Welcome to my personal website. I am a PhD candidate in Economics at the University of Duisburg-Essen, and my research focuses on topics at the intersection of health and labor economics.

In my dissertation, I analyze significant historical events from the early welfare state in Sweden, including the reform establishing the 8-hour workday, major labor strikes, and the expansion of the healthcare sector, along with their consequences. Using early 20th-century Sweden as a case study, I combine high-quality administrative data with quasi-experimental econometric methods to address policy-relevant questions.

My CV is linked here.

To contact me, my email is: nikolaos.prodromidis@uni-due.de

Research

Working Papers

Working hours and workers’ health: Evidence from a national experiment in Sweden
Abstract:Despite the importance of regulating working hours for workers’ physical and mental health and maintaining labour productivity, the literature lacks credible causal estimates for the short- and particularly long-run.
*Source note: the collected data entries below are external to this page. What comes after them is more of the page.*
(* ===== verification/EventQueue.v ===== *)
(** * Event queue and registries

    [runtime/event_queue.hpp], [runtime/pointer_registry.hpp],
    [runtime/hook_registry.hpp] and [runtime/module_registry.hpp].  The queue is
    drained in FIFO order while the receivers push new events at its end; the
    refinement theorem says that draining is the same as processing the events
    generation by generation, each generation being what the previous one
    posted. *)

From S2P Require Import Prelude Fuel.

(** ** [PointerRegistry] *)

(** A registered object is known by its address; 0 is the null pointer. *)
Section PointerRegistry.
Local Open Scope Z_scope.
Implicit Types items : list Z.

Definition registry_add (item : Z) items : list Z :=
  if item =? 0 then items
  else if existsb (Z.eqb item) items then items
  else items ++ [item].
Definition registry_remove (item : Z) items : list Z := filter (λ i, i ≠ item) items.
Definition registry_clear items : list Z := [].

Lemma existsb_elem item items : existsb (Z.eqb item) items = true ↔ item ∈ items.
Proof.
  rewrite existsb_exists. split.
  - intros (x & Hx & ->%Z.eqb_eq). by apply list_elem_of_In.
  - intros Hin. exists item. split; [by apply list_elem_of_In|by apply Z.eqb_refl].
Qed.

Lemma registry_add_nodup item items : NoDup items → NoDup (registry_add item items).
Proof.
  intros Hn. unfold registry_add. destruct (item =? 0); [done|].
  destruct (existsb _ _) eqn:E; [done|]. apply NoDup_app. split_and!; [done| |by apply NoDup_singleton].
  intros x Hx ->%list_elem_of_singleton. apply existsb_elem in Hx. congruence.
Qed.

Lemma registry_add_elem item items x :
  x ∈ registry_add item items ↔ x ∈ items ∨ (x = item ∧ item ≠ 0).
Proof.
  unfold registry_add. destruct (Z.eqb_spec item 0) as [->|Hne]; [naive_solver|].
  destruct (existsb _ _) eqn:E.
  - apply existsb_elem in E. naive_solver.
  - rewrite elem_of_app, list_elem_of_singleton. naive_solver.
Qed.

Lemma registry_remove_elem item items x :
  x ∈ registry_remove item items ↔ x ∈ items ∧ x ≠ item.
Proof. unfold registry_remove. rewrite list_elem_of_filter. naive_solver. Qed.

Lemma registry_remove_nodup item items : NoDup items → NoDup (registry_remove item items).
Proof. apply NoDup_filter. Qed.
End PointerRegistry.

(** ** [ModuleRegistry] *)

(** The registry of module factories: a [std::unordered_map]. *)
Section ModuleRegistry.
Context {F : Type}.
Definition register_module (name : string) (factory : F) (r : gmap string F) : gmap string F :=
  <[name := factory]> r.
Definition registry_create (name : string) (r : gmap string F) : option F := r !! name.
Definition registry_has (name : string) (r : gmap string F) : bool :=
  bool_decide (is_Some (r !! name)).
Definition module_names (r : gmap string F) : list string := fst <$> map_to_list r.
End ModuleRegistry.

(** ** [EventQueue] *)

Record EventQueue (E : Type) := mkEventQueue { q_ : list E; draining_ : bool }.
Arguments mkEventQueue {E}.
Arguments q_ {E}.
Arguments draining_ {E}.
#[export] Instance eta_EventQueue E : Eta (EventQueue E) := λ q, mkEventQueue (q_ q) (draining_ q).

Definition empty_queue {E} : EventQueue E := mkEventQueue [] false.
Definition queue_empty {E} (q : EventQueue E) : bool := match q_ q with [] => true | _ => false end.
Definition push {E} (ev : E) (q : EventQueue E) : EventQueue E := q <| q_ ::= λ l, l ++ [ev] |>.

Section Drain.
Context {E S : Type} (queue : S → EventQueue E) (set_queue : EventQueue E → S → S).
Implicit Types s : S.

(** [clear]: the assertion that no delivery pass is active, then empty. *)
Definition queue_clear : M S unit :=
  check (λ s, negb (draining_ (queue s))) ;;
  modify (λ s, set_queue ((queue s) <| q_ := [] |>) s).

(** The while loop of [drain]. *)
Fixpoint drain_loop (fuel : nat) (broadcast : E → M S unit) : M S unit :=
  match fuel with
  | O => λ _, None
  | Datatypes.S n =>
      l <- gets (λ s, q_ (queue s)) ;;
      match l with
      | [] => ret tt
      | ev :: rest =>
          modify (λ s, set_queue ((queue s) <| q_ := rest |>) s) ;;
          broadcast ev ;;
          drain_loop n broadcast
      end
  end.

Definition drain (fuel : nat) (broadcast : E → M S unit) : M S unit :=
  check (λ s, negb (draining_ (queue s))) ;;
  modify (λ s, set_queue ((queue s) <| draining_ := true |>) s) ;;
  drain_loop fuel broadcast ;;
  modify (λ s, set_queue ((queue s) <| draining_ := false |>) s).

(** The abstract specification: take what is queued, deliver it event by event,
    then go on with what these deliveries posted. *)
Fixpoint generations (n : nat) (broadcast : E → M S unit) : M S unit :=
  match n with
  | O => λ _, None
  | Datatypes.S n =>
      l <- gets (λ s, q_ (queue s)) ;;
      match l with
      | [] => ret tt
      | _ =>
          modify (λ s, set_queue ((queue s) <| q_ := [] |>) s) ;;
          for_each l broadcast ;;
          generations n broadcast
      end
  end.

(** [s] with [l] in front of its queue. *)
Definition ahead (l : list E) (s : S) : S :=
  set_queue ((queue s) <| q_ ::= λ q, l ++ q |>) s.
End Drain.

(** ** What receivers promise *)

(** Access to the queue in the state: the laws of a lens. *)
Class QueueLens {E S} (queue : S → EventQueue E) (set_queue : EventQueue E → S → S) : Prop := {
  get_set q s : queue (set_queue q s) = q;
  set_set q q' s : set_queue q (set_queue q' s) = set_queue q s;
  set_get s : set_queue (queue s) s = s }.

(** A delivery only pushes: it does not depend on what is queued already, and
    events it posts have a lower rank (no event causes itself again). *)
Class Receiver {E S} (queue : S → EventQueue E) (set_queue : EventQueue E → S → S)
    (I : S → Prop) (rank : E → nat) (broadcast : E → M S unit) : Prop := {
  delivers ev s : I s → ∃ s' l, broadcast ev s = Some (tt, s') ∧ I s' ∧
    q_ (queue s') = q_ (queue s) ++ l ∧ draining_ (queue s') = draining_ (queue s) ∧
    Forall (λ e, (rank e < rank ev)%nat) l;
  only_pushes ev l s s' : I s →
    broadcast ev s = Some (tt, s') →
    broadcast ev (ahead queue set_queue l s) = Some (tt, ahead queue set_queue l s');
  ignores_queue q s : I s → I (set_queue q s) }.

Section Refinement.
Context {E S : Type} (queue : S → EventQueue E) (set_queue : EventQueue E → S → S).
Context `{!QueueLens queue set_queue} (I : S → Prop) (rank : E → nat) (broadcast : E → M S unit).
Context `{!Receiver queue set_queue I rank broadcast}.
Local Abbreviation ahead := (ahead queue set_queue).
Local Abbreviation drain_loop := (drain_loop queue set_queue).
Local Abbreviation generations := (generations queue set_queue).

Lemma ahead_queue l s : q_ (queue (ahead l s)) = l ++ q_ (queue s).
Proof using All. unfold EventQueue.ahead. by rewrite get_set. Qed.

Lemma ahead_pop ev l s :
  set_queue ((queue (ahead (ev :: l) s)) <| q_ := l ++ q_ (queue s) |>) (ahead (ev :: l) s) = ahead l s.
Proof using All. unfold EventQueue.ahead. rewrite get_set, set_set. by destruct (queue s). Qed.

Lemma ahead_nil s : ahead [] s = s.
Proof using All.
  unfold EventQueue.ahead. trans (set_queue (queue s) s); [|by apply set_get].
  f_equal. by destruct (queue s).
Qed.

Lemma ahead_empty s :
  ahead (q_ (queue s)) (set_queue ((queue s) <| q_ := [] |>) s) = s.
Proof using All.
  unfold EventQueue.ahead. rewrite get_set, set_set. trans (set_queue (queue s) s); [|by apply set_get].
  f_equal. destruct (queue s). cbn. by rewrite app_nil_r.
Qed.

Lemma drain_step k ev l s :
  drain_loop (Datatypes.S k) broadcast (ahead (ev :: l) s) =
  (broadcast ev ;; drain_loop k broadcast) (ahead l s).
Proof using All.
  cbn [EventQueue.drain_loop]. unfold bind at 1, gets. rewrite ahead_queue. cbn [app].
  unfold bind at 1, modify. by rewrite ahead_pop.
Qed.

(** A generation, event by event at the front of the queue. *)
Lemma delivered_in ev s s' : I s → broadcast ev s = Some (tt, s') → I s'.
Proof using All. intros Hs He. destruct (delivers ev s Hs) as (s1 & l & E1 & H1 & _). congruence. Qed.
Lemma drain_generation l k s s' : I s →
  for_each l broadcast s = Some (tt, s') →
  drain_loop (length l + k) broadcast (ahead l s) = drain_loop k broadcast s'.
Proof using All.
  revert s. induction l as [|ev l IH]; intros s Hs H; cbn in H.
  - injection H as <-. by rewrite ahead_nil.
  - unfold bind in H. destruct (broadcast ev s) as [[[] s1]|] eqn:E1; [|done].
    cbn [length Nat.add]. rewrite drain_step. unfold bind.
    rewrite (only_pushes ev l s s1 Hs E1). apply IH; [by eapply delivered_in|done].
Qed.

Lemma generation_in l s s' : I s → for_each l broadcast s = Some (tt, s') → I s'.
Proof using All.
  revert s. induction l as [|ev l IH]; intros s Hs; cbn; [by intros [= <-]|]. unfold bind.
  destruct (broadcast ev s) as [[[] s1]|] eqn:He; [|done]. apply IH. by eapply delivered_in.
Qed.
Lemma drain_by_generations n s s' : I s →
  generations n broadcast s = Some (tt, s') →
  ∃ k, drain_loop k broadcast s = Some (tt, s').
Proof using All.
  revert s. induction n as [|n IH]; intros s Hs H; [done|]. cbn in H. unfold bind at 1, gets in H.
  destruct (q_ (queue s)) as [|ev l] eqn:Eq.
  { exists 1%nat. cbn. unfold bind, gets. by rewrite Eq. }
  unfold bind, modify in H. destruct (for_each _ _ _) as [[[] s1]|] eqn:E1; [|done].
  assert (I (set_queue ((queue s) <| q_ := [] |>) s)) as Hs0 by by apply ignores_queue.
  destruct (IH s1 ltac:(by eapply generation_in) H) as [k Hk]. exists (length (ev :: l) + k)%nat.
  rewrite <- (ahead_empty s), Eq. by rewrite (drain_generation _ _ _ s1).
Qed.

Lemma generation_posts l s :
  I s → ∃ s' posted, for_each l broadcast s = Some (tt, s') ∧ I s' ∧
    q_ (queue s') = q_ (queue s) ++ posted ∧ draining_ (queue s') = draining_ (queue s) ∧
    ∀ r, Forall (λ e, (rank e <= r)%nat) l → Forall (λ e, (rank e < r)%nat) posted.
Proof using All.
  revert s. induction l as [|ev l IH]; intros s Hs.
  { exists s, []. rewrite app_nil_r. split_and!; [done..|]. by intros. }
  destruct (delivers ev s Hs) as (s1 & p1 & E1 & H1 & Q1 & D1 & R1).
  destruct (IH s1 H1) as (s2 & p2 & E2 & H2 & Q2 & D2 & R2).
  exists s2, (p1 ++ p2). split_and!; [|done| |congruence|].
  - cbn. unfold bind. by rewrite E1.
  - by rewrite Q2, Q1, app_assoc.
  - intros r [Hev Hl]%Forall_cons. apply Forall_app. split; [|by apply R2].
    eapply Forall_impl; [exact R1|]. cbn. lia.
Qed.

Lemma generations_end r s :
  I s → Forall (λ e, (rank e < r)%nat) (q_ (queue s)) →
  ∃ s', generations (Datatypes.S r) broadcast s = Some (tt, s') ∧ I s' ∧
    q_ (queue s') = [] ∧ draining_ (queue s') = draining_ (queue s).
Proof using All.
  revert s. induction r as [|r IH]; intros s Hs Hr; remember (q_ (queue s)) as l eqn:El;
    destruct l as [|ev l].
  - exists s. cbn. unfold bind, gets. by rewrite <- El.
  - apply Forall_cons in Hr as [? _]. lia.
  - exists s. cbn. unfold bind, gets. by rewrite <- El.
  - set (s0 := set_queue ((queue s) <| q_ := [] |>) s).
    destruct (generation_posts (ev :: l) s0 ltac:(by apply ignores_queue)) as (s1 & p & E1 & H1 & Q1 & D1 & R1).
    destruct (IH s1 H1) as (s2 & E2 & H2 & Q2 & D2).
    { rewrite Q1. unfold s0. rewrite get_set. cbn. apply R1. eapply Forall_impl; [exact Hr|]. cbn. lia. }
    exists s2. split_and!; [|done|done|].
    + cbn [EventQueue.generations]. unfold bind at 1, gets. rewrite <- El. unfold bind, modify. fold s0.
      by rewrite E1.
    + rewrite D2, D1. unfold s0. by rewrite get_set.
Qed.
End Refinement.

(** ** Termination *)

Section Termination.
Context {E S : Type} (queue : S → EventQueue E) (set_queue : EventQueue E → S → S).
Context `{!QueueLens queue set_queue} (I : S → Prop) (rank : E → nat) (broadcast : E → M S unit).
Local Abbreviation drain_loop := (drain_loop queue set_queue).
Local Abbreviation with_queue l s := (set_queue ((queue s) <| q_ := l |>) s).

Lemma mono_drain_loop : mono (λ n, drain_loop n broadcast).
Proof using Type.
  intros n. induction n as [|n IH]; intros n' s x Hn H; [done|].
  destruct n' as [|n']; [lia|]. cbn [EventQueue.drain_loop] in *. unfold bind, gets, modify in *.
  destruct (q_ (queue s)) as [|ev rest]; [done|].
  destruct (broadcast _ _) as [[[] s1]|]; [|done]. apply (IH n' s1 x); [lia|done].
Qed.

Lemma mono_drain : mono (λ n, drain queue set_queue n broadcast).
Proof using Type. unfold drain. pose proof mono_drain_loop. mono_auto. Qed.

(** What the termination needs: a delivery completes, and what it posts ranks
    below the event; [I] does not depend on what is queued. *)
Context (HI : ∀ s l, I s → I (with_queue l s)).
Context (Hdel : ∀ ev s, I s → wp (broadcast ev) (λ _ s', I s' ∧
  ∃ l, q_ (queue s') = q_ (queue s) ++ l ∧ Forall (λ e, (rank e < rank ev)%nat) l) s).

Lemma drain_loop_ends r : ∀ s, I s → Forall (λ e, (rank e < r)%nat) (q_ (queue s)) →
  wpf (λ n, drain_loop n broadcast) (λ _ s', I s' ∧ q_ (queue s') = []) s.
Proof using All.
  induction r as [|r IHr]; intros s Hs Hr.
  { exists 1%nat. cbn [EventQueue.drain_loop]. wp_step. wp_step. destruct (q_ (queue s)) eqn:Eq.
    - by apply wp_ret.
    - apply Forall_cons in Hr as [? _]. lia. }
  (** the generation of rank [r] is in front of what it has posted *)
  cut (∀ l p s, I s → q_ (queue s) = l ++ p → Forall (λ e, (rank e < Datatypes.S r)%nat) l →
    Forall (λ e, (rank e < r)%nat) p →
    wpf (λ n, drain_loop n broadcast) (λ _ s', I s' ∧ q_ (queue s') = []) s).
  { intros H. eapply (H _ []); [done|by rewrite app_nil_r|done|constructor]. }
  clear s Hs Hr. induction l as [|ev l IHl]; intros p s Hs Hq Hl Hp.
  { apply IHr; [done|]. by rewrite Hq. }
  apply Forall_cons in Hl as [Hev Hl].
  assert (H : wp (broadcast ev) (λ _ s', wpf (λ n, drain_loop n broadcast)
      (λ _ s', I s' ∧ q_ (queue s') = []) s') (with_queue (l ++ p) s)).
  { eapply wp_mono; [by apply Hdel, HI|]. cbv beta. intros [] s1 (H1 & l1 & Hq1 & Hr1).
    rewrite get_set in Hq1. cbn in Hq1. apply (IHl (p ++ l1)); [done| |done|].
    - by rewrite Hq1, app_assoc.
    - apply Forall_app. split; [done|]. eapply Forall_impl; [exact Hr1|]. cbn. lia. }
  apply wp_some in H as ([] & s1 & E1 & [n Hn]). exists (Datatypes.S n).
  cbn [EventQueue.drain_loop]. wp_step. wp_step. rewrite Hq. cbn [app]. wp_step. wp_step. wp_step.
  unfold wp at 1. by rewrite E1.
Qed.

Lemma events_ranked (l : list E) : ∃ r, Forall (λ e, (rank e < r)%nat) l.
Proof using Type.
  induction l as [|e l [r IH]]; [by exists 0%nat|]. exists (Datatypes.S (rank e) `max` r)%nat.
  constructor; [lia|]. eapply Forall_impl; [exact IH|]. cbn. lia.
Qed.
End Termination.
We provide new evidence for the causal effect of reduced working hours on mortality using full population register data, exploiting exogenous variation from a nationwide policy that Sweden implemented in 1920, reducing the working hours from 56 to 48 hours for about 1 in 4 salaried workers. Exploiting variation across occupations using difference-in-differences and event-study models, we show that lower working hours decreased mortality by around 15%, with effects primarily driven by reductions in heart diseases and workplace accidents, and increased longevity of affected workers by around 0.6 years. Causal forest estimators indicate particularly strong effects for older workers. Our results imply that many lives could be saved worldwide by reducing long working hours for labour-intensive occupations.

Work in Progress

The Long-Term Effects of Hospital Deliveries (with Martin Fischer, Martin Karlsson, Martin Lövdén, and Therese Nilsson)

Strikes, Social Contacts, and Pandemics

Published Papers

The 1918–1919 Influenza Pandemic in Economic History. Oxford Research Encyclopedia of Economics and Finance, 2022, with M. Karlsson and Daniel Kühnle.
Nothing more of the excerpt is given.